In Takai’s experiments, DNA replication proceeded where the leading strand synthesis created a blunt end and telomerase elongated the G strand as expected; however, the fill-in synthesis of the C-rich strand via short DNA fragments (Okazaki fragments) surprisingly could not keep up in these cells. “Not only did it not elongate, but it also got shorter,” said de Lange. 

Headshot of Titia de Lange.
Titia de Lange, a cell biologist and geneticist at Rockefeller University, studies telomeres, which are critical for genome integrity.
The Rockefeller University

Normally for the lagging strand, DNA synthesis is unhindered, and the replisome starts synthesizing the last Okazaki fragments along the 3’ overhang that are later stitched together to prevent sequence loss. However, nobody knew exactly what happened to the replisome once it reached the end of the DNA. Since Takai’s findings suggested that the replisome fell short of the last Okazaki fragment and led to inadequate primer synthesis along the lagging strand, it was worth investigating. Perplexed, de Lange contacted Joseph Yeeles, a biochemist at the Medical Research Council Laboratory of Molecular Biology, to take a closer look at the replisome during this event.

To study DNA replication in vitro, Yeeles assembled replisomes with Saccharomyces cerevisiae proteins capable of performing complete leading- and lagging-strand replication. He observed that the replisomes initiated Okazaki fragments within 150-200 nucleotides of the ends of the templates but stopped short around 20 nucleotides from the ends of the leading-strand templates. “[The replisome] just can’t do it. It cannot get its foot on the last bit of DNA before falling off,” remarked de Lange. This shortening of the lagging-end telomeres supported the existence of a second end-replication problem. 

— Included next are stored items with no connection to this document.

(** [{ team: 'core', region: 'eu' }], the payload of the configuration, and
    [{ region: 'us', password: 'x' }], custom data of one call. *)
Definition custom_store : gmap loc obj :=
  {[ 1%positive := [("team", VPrim (PStr "core")); ("region", VPrim (PStr "eu"))];
     2%positive := [("region", VPrim (PStr "us")); ("password", VPrim (PStr "x"))] ]}.

Definition team_client : Rollbar :=
  {| config := mkConfig (Some "test-token") (Some "production") None None None
                        None (Some 1%positive) None;
     this_scrubFields := DEFAULT_SCRUB_FIELDS |}.

Definition region_context : ReportContext :=
  mkReportContext None None (Some 2%positive) None None None.

(** [{ body: 'mine', user: 'ann' }], custom data with a [body] of its own. *)
Definition own_body_store : gmap loc obj :=
  {[ 1%positive := [("user", VPrim (PStr "ann")); ("body", VPrim (PStr "mine"))] ]}.

Definition own_body_context : ReportContext :=
  mkReportContext None None (Some 1%positive) None None None.

End Samples.

(** ** Lines of a stack trace *)

Module Lines.
Import Js Regex StackParser.

(** The lines [parseStackLine] answers with [null]: the blank ones and the
    summary lines spelled [Error] or [Error: ...]. *)
Definition skipped (line : string) : bool :=
  let trimmed := trim line in
  String.eqb trimmed "" || startsWith trimmed "Error:" || String.eqb trimmed "Error".

(** The lines of a trace that give a frame, in the order of the trace. *)
Definition kept_lines (text : string) : list string :=
  List.filter (fun line => negb (skipped line)) (split newline text).

(** Every character of [s] is in the class [p]. *)
Definition all_chars (p : ascii -> bool) (s : string) : bool :=
  forallb p (list_ascii_of_string s).


(** The first character of [s] is in the class [p]. *)
Definition head_in (p : ascii -> bool) (s : string) : bool :=
  match s with
  | String c _ => p c
  | EmptyString => false
  end.

(** The end all three patterns share, [:(?<lineno>\d+):(?<colno>\d+)$],
    with [\)?] before the [$] in the first pattern ([close]). *)
Definition numbers_tail (close : bool) : regex :=
  if close
  then seq [ RLit ":"; RGroup Glineno (RPlus is_digit true); RLit ":";
             RGroup Gcolno (RPlus is_digit true); ROpt (RLit ")"); REnd ]
  else seq [ RLit ":"; RGroup Glineno (RPlus is_digit true); RLit ":";
             RGroup Gcolno (RPlus is_digit true); REnd ].

(** The same from the file name on: [(?<filename>.+?)] and the numbers. *)
Definition location_tail (close : bool) : regex :=
  RSeq (RGroup Gfilename (RPlus is_dot false)) (numbers_tail close).





End Lines.

(** ** The first client (the class [Rollbar] of version 1)

    The client the package shipped before [client.ts]: a token, an
    environment, and two methods that post straight to the collector.
    [ErrorStackParser.parse], [JSON.stringify] and [fetch] are
    collaborators, given by what they return or throw. *)

Module Legacy.
Import Js Scrub StackParser Client.

Definition rollbarUrl : string := "https://api.rollbar.com/api/1/item/".

(** [ErrorStackParser.StackFrame] *)
Record ParsedFrame := mkParsedFrame {
  fileName : option string;
  lineNumber : option N;
  columnNumber : option N;
  functionName : option string;
  args : option (list string);
}.

(** The object [Frame] returns. *)
Record FrameData := mkFrameData {
  f_filename : option string;
  f_lineno : option N;
  f_colno : option N;
  f_method : option string;
  f_args : option (list string);
}.

(** [Frame(stackFrame)] *)
Definition Frame (stackFrame : ParsedFrame) : FrameData :=
  {| f_filename := fileName stackFrame;
     f_lineno := lineNumber stackFrame;
     f_colno := columnNumber stackFrame;
     f_method := functionName stackFrame;
     f_args := args stackFrame |}.

(** The two fields of an instance; both stay unset when the constructor
    returns early. *)
Record Rollbar := mkRollbar {
  token : option string;
  environment : option string;
}.

(** [new Rollbar(token, environment)] *)
Definition constructor (token_ environment_ : option string) : Rollbar :=
  if negb (truthy token_) then mkRollbar None None
  else mkRollbar token_ (Some (default "production" environment_)).

(** [rollbarBody.data.body] *)
Inductive Body :=
| Trace (frames : list FrameData) (class : string) (msg : string)
        (description : option string)
| Message (fields : list (string * value)).

(** [rollbarBody] *)
Record Payload := mkPayload {
  access_token : string;
  p_environment : option string;
  p_body : Body;
}.

Record Env := mkEnv {
  parse : Error -> thrown + list ParsedFrame;
  stringify : Payload -> thrown + string;
  fetch : string -> string -> thrown + HttpResponse;
}.

(** [error(error, description)]; [None] is [undefined]. *)
Definition error (this : Rollbar) (env : Env) (e : Error)
    (description : option string) : M (option HttpResponse) :=
  if negb (truthy (token this)) then mret None
  else
    stack ← lift (parse env e);
    let rollbarBody :=
      {| access_token := default "" (token this);
         p_environment := environment this;
         p_body := Trace (Frame <$> stack) (name e) (StackParser.message e)
                         (if truthy description then description else None) |} in
    content ← lift (stringify env rollbarBody);
    emit (Fetch rollbarUrl content);;
    response ← lift (fetch env rollbarUrl content);
    mret (Some response).

(** [message(message, attributes)]; [attributes] are the own properties of
    the object, [None] when it is [null] or absent. *)
Definition message (this : Rollbar) (env : Env) (msg : string)
    (attributes : option obj) : M (option HttpResponse) :=
  if negb (truthy (token this)) then mret None
  else
    let fields0 := [("body", VPrim (PStr msg))] in
    let fields := match attributes with
                  | Some a => spread fields0 a
                  | None => fields0
                  end in
    let rollbarBody :=
      {| access_token := default "" (token this);
         p_environment := environment this;
         p_body := Message fields |} in
    content ← lift (stringify env rollbarBody);
    emit (Fetch rollbarUrl content);;
    response ← lift (fetch env rollbarUrl content);
    mret (Some response).

End Legacy.

Module LegacySamples.
Import Js Scrub StackParser Client.

(** [new Rollbar(env.ROLLBAR_TOKEN, "production")] of the example worker,
    with the token ['test-token']. *)
Definition worker_client : Legacy.Rollbar :=
  Legacy.constructor (Some "test-token") (Some "production").

Definition accepted : HttpResponse :=
  {| status := 200; content_type := Some "application/json"; text := "{}" |}.

(** Collaborators that accept everything. *)
Definition accepting : Legacy.Env :=
  {| Legacy.parse := fun _ => inr [];
     Legacy.stringify := fun _ => inr "{...}";
     Legacy.fetch := fun _ _ => inr accepted |}.

(** [{ password: 'hunter2', user: 'ann' }] *)
Definition login_attributes : obj :=
  [("password", VPrim (PStr "hunter2")); ("user", VPrim (PStr "ann"))].

End LegacySamples.

(** * Properties *)

(** ** Strings *)

Section JsFacts.
Import Js.

Lemma startsWith_spec (s p : string) :
  startsWith s p = true ↔ ∃ post, s = p +:+ post.
Proof.
  revert s. induction p as [|a p IH]; intros s; simpl.
  - split; [intros _; by exists s | done].
  - destruct s as [|b s].
    + split; [done | intros [post H]; discriminate H].
    + destruct (Ascii.eqb_spec a b) as [->|Hne].
      * rewrite IH. split; intros [post H]; exists post.
        -- by rewrite H.
        -- by injection H.
      * split; [done | intros [post H]; injection H; congruence].
Qed.

Lemma includes_spec (s sub : string) :
  includes s sub = true ↔ ∃ pre post, s = pre +:+ sub +:+ post.
Proof.
  induction s as [|c s IH]; simpl.
  - rewrite orb_false_r, startsWith_spec. split.
    + intros [post H]. by exists "", post.
    + intros [pre [post H]]. destruct pre; [by exists post | discriminate H].
  - rewrite orb_true_iff, startsWith_spec, IH. split.
    + intros [[post H] | [pre [post H]]].
      * by exists "", post.
      * exists (String c pre), post. simpl. by rewrite H.
    + intros [pre [post H]]. destruct pre as [|c' pre]; simpl in H.
      * left. by exists post.
      * right. exists pre, post. by injection H.
Qed.

Import Scrub.

Lemma is_sensitive_spec (sf : list string) (key : string) :
  Scrub.is_sensitive sf key = true ↔ ∃ f, f ∈ sf ∧ matches_ci key f.
Proof.
  unfold Scrub.is_sensitive, matches_ci. rewrite existsb_exists. split.
  - intros [x [Hin Heq]]. apply String.eqb_eq in Heq.
    apply in_map_iff in Hin as [f [Hf Hin]]. exists f. split.
    + by apply list_elem_of_In.
    + congruence.
  - intros [f [Hin Heq]]. exists (toLowerCase f). split.
    + apply in_map. by apply list_elem_of_In.
    + by apply String.eqb_eq.
Qed.

Lemma header_sensitive_spec (sf : list string) (key : string) :
  Scrub.header_sensitive sf key = true ↔ ∃ f, f ∈ sf ∧ contains_ci key f.
Proof.
  unfold Scrub.header_sensitive, contains_ci. rewrite existsb_exists.
  split; intros [f [Hin H]]; exists f.
  - apply includes_spec in H. split; [by apply list_elem_of_In | done].
  - split; [by apply list_elem_of_In | by apply includes_spec].
Qed.

Lemma parseInt_exact (s : string) :
  (decimal s < 2 ^ 53)%N → parseInt s = decimal s.
Proof.
  intros H. unfold parseInt, to_double. apply N.ltb_lt in H. by rewrite H.
Qed.

(** Above 2^53 the nearest double is returned: 2^53 + 1 lies half way
    between two doubles and goes to the even one, 2^53 + 3 goes up. *)
Lemma parseInt_rounds :
  parseInt "9007199254740993" = 9007199254740992%N
  ∧ parseInt "9007199254740995" = 9007199254740996%N
  ∧ parseInt "9007199254740992" = 9007199254740992%N.
Proof. by vm_compute. Qed.

End JsFacts.

(** ** The header scrubber *)

Section Headers.
Import Js Scrub Client.

Lemma scrubHeaders_lookup (hs : gmap string string) (extra : list string) (key : string) :
  scrubHeaders hs extra !! key = mask (DEFAULT_SCRUB_HEADERS ++ extra) key <$> hs !! key.
Proof.
  unfold scrubHeaders.
  set (sf := DEFAULT_SCRUB_HEADERS ++ extra).
  set (f := fun (k v : string) (result : gmap string string) =>
              if header_sensitive sf k then <[k := "[SCRUBBED]"]> result
              else <[k := v]> result).
  apply (map_fold_weak_ind
           (fun (r m : gmap string string) => r !! key = mask sf key <$> m !! key) f).
  - by rewrite !lookup_empty.
  - intros k v m r Hk IH. unfold f, mask in *.
    destruct (decide (k = key)) as [->|Hne].
    + destruct (header_sensitive sf key); by rewrite !lookup_insert_eq.
    + destruct (header_sensitive sf k); by rewrite !lookup_insert_ne.
Qed.



End Headers.

(** ** The object scrubber *)

Section ScrubFacts.
Import Js Scrub.

Variable h : gmap loc obj.
Variable sf : list string.

(** *** The function and the relation *)

Lemma scrubKeys_sound (rec : loc → gset loc → option (jtree * gset loc)) :
  (∀ l vis t vis', rec l vis = Some (t, vis') → scrubs h sf l vis t vis') →
  ∀ entries vis out vis',
    scrubKeys rec sf entries vis = Some (out, vis') →
    scrubs_keys h sf entries vis out vis'.
Proof.
  intros Hrec entries.
  induction entries as [|[key v] rest IH]; intros vis out vis' H; simpl in H.
  - injection H as <- <-. constructor.
  - destruct (is_sensitive sf key) eqn:Hs.
    + destruct (scrubKeys rec sf rest vis) as [[out0 vis0]|] eqn:E; [|done].
      injection H as <- <-. apply sk_masked; auto.
    + destruct v as [p|l].
      * destruct (scrubKeys rec sf rest vis) as [[out0 vis0]|] eqn:E; [|done].
        injection H as <- <-. apply sk_prim; auto.
      * destruct (decide (l ∈ vis)) as [Hin|Hnin].
        -- destruct (scrubKeys rec sf rest vis) as [[out0 vis0]|] eqn:E; [|done].
           injection H as <- <-. apply sk_seen; auto.
        -- destruct (rec l vis) as [[t vis1]|] eqn:Er; [|done]. simpl in H.
           destruct (scrubKeys rec sf rest vis1) as [[out0 vis0]|] eqn:E; [|done].
           injection H as <- <-. eapply sk_new; eauto.
Qed.

Lemma scrubObject_sound fuel o vis t vis' :
  scrubObject fuel h sf o vis = Some (t, vis') → scrubs h sf o vis t vis'.
Proof.
  revert o vis t vis'. induction fuel as [|fuel IH]; intros o vis t vis' H; [done|].
  simpl in H. destruct (decide (o ∈ vis)) as [Hin|Hnin].
  - injection H as <- <-. by constructor.
  - destruct (h !! o) as [entries|] eqn:Ho; [|done]. simpl in H.
    destruct (scrubKeys _ sf entries _) as [[out vis0]|] eqn:E; [|done].
    injection H as <- <-. eapply scrubs_new; eauto.
    eapply scrubKeys_sound; eauto.
Qed.

(** *** The visited set only grows *)

Lemma scrubs_mono o vis t vis' : scrubs h sf o vis t vis' → vis ⊆ vis'.
Proof.
  revert o vis t vis'.
  apply (scrubs_mut h sf (fun _ vis _ vis' => vis ⊆ vis')
                         (fun _ vis _ vis' => vis ⊆ vis')); set_solver.
Qed.

Lemma scrubs_keys_mono entries vis out vis' :
  scrubs_keys h sf entries vis out vis' → vis ⊆ vis'.
Proof.
  revert entries vis out vis'.
  apply (scrubs_keys_mut h sf (fun _ vis _ vis' => vis ⊆ vis')
                              (fun _ vis _ vis' => vis ⊆ vis')); set_solver.
Qed.

(** *** Termination *)

Lemma scrubKeys_total (rec : loc → gset loc → option (jtree * gset loc)) (base : gset loc) :
  (∀ l vis, l ∈ dom h → base ⊆ vis →
     ∃ t vis', rec l vis = Some (t, vis') ∧ vis ⊆ vis') →
  ∀ entries vis,
    (∀ key l, (key, VRef l) ∈ entries → l ∈ dom h) →
    base ⊆ vis →
    ∃ out vis', scrubKeys rec sf entries vis = Some (out, vis') ∧ vis ⊆ vis'.
Proof.
  intros Hrec entries.
  induction entries as [|[key v] rest IH]; intros vis Hcl Hb; simpl.
  - by exists [], vis.
  - assert (Hcl' : ∀ key l, (key, VRef l) ∈ rest → l ∈ dom h).
    { intros k l Hin. apply (Hcl k l). by right. }
    destruct (IH vis Hcl' Hb) as (out0 & vis0 & E0 & Hsub0).
    destruct (is_sensitive sf key).
    { rewrite E0. simpl. eauto. }
    destruct v as [p|l].
    { rewrite E0. simpl. eauto. }
    destruct (decide (l ∈ vis)).
    { rewrite E0. simpl. eauto. }
    destruct (Hrec l vis) as (t & vis1 & Er & Hsub1); [|done|].
    { apply (Hcl key l). by left. }
    rewrite Er. simpl.
    destruct (IH vis1 Hcl') as (out2 & vis2 & E2 & Hsub2); [set_solver|].
    rewrite E2. simpl. exists ((key, t) :: out2), vis2. split; [done|set_solver].
Qed.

Takai sought to confirm Yeeles’ findings in vivo. Previous work by de Lange’s team and others explored the effect of disabling CST-Polα-primase; however, the rate and cause of shortening at the telomeric sites remained unclear.4 Takai isolated and measured sequence loss at the leading- and lagging-end telomeres in cells that lacked CTC1. By using a cesium chloride gradient, Takai saw results that echoed Yeeles’ in vitro analysis: the G strand grew while the C strand shortened. This reinforced the inability of the lagging strand to reach the same length as its counterpart. 

Telomerase prevented shortening at the leading strand while CST-Polα-primase addressed the same problem at the lagging strand. With CST-Polα-primase, the complex counteracted the loss of approximately 76 nucleotides in the C-strand, underscoring its role in telomere biology. “This study highlights a second telomere maintenance machinery,” remarked Ci Ji Lim, a molecular cell biologist at the University of Wisconsin-Madison who was not involved in the study. “It’s a watershed announcement that presents a bird’s eye view and appreciation for not just telomerase, but for other less known proteins like CST-Polα-primase.”

“This is great for the field because there’s a framework where researchers can fill in the molecular details. So, I expect that we’ll learn a lot more about C strand fill-in down the road,” remarked Lim.

de Lange and her team aim to further explore the structural biology of key regulators of telomerase and identify the kinase critical for end replication. They hope that these findings also provide insight into clinical implications for individuals with telomere disorders.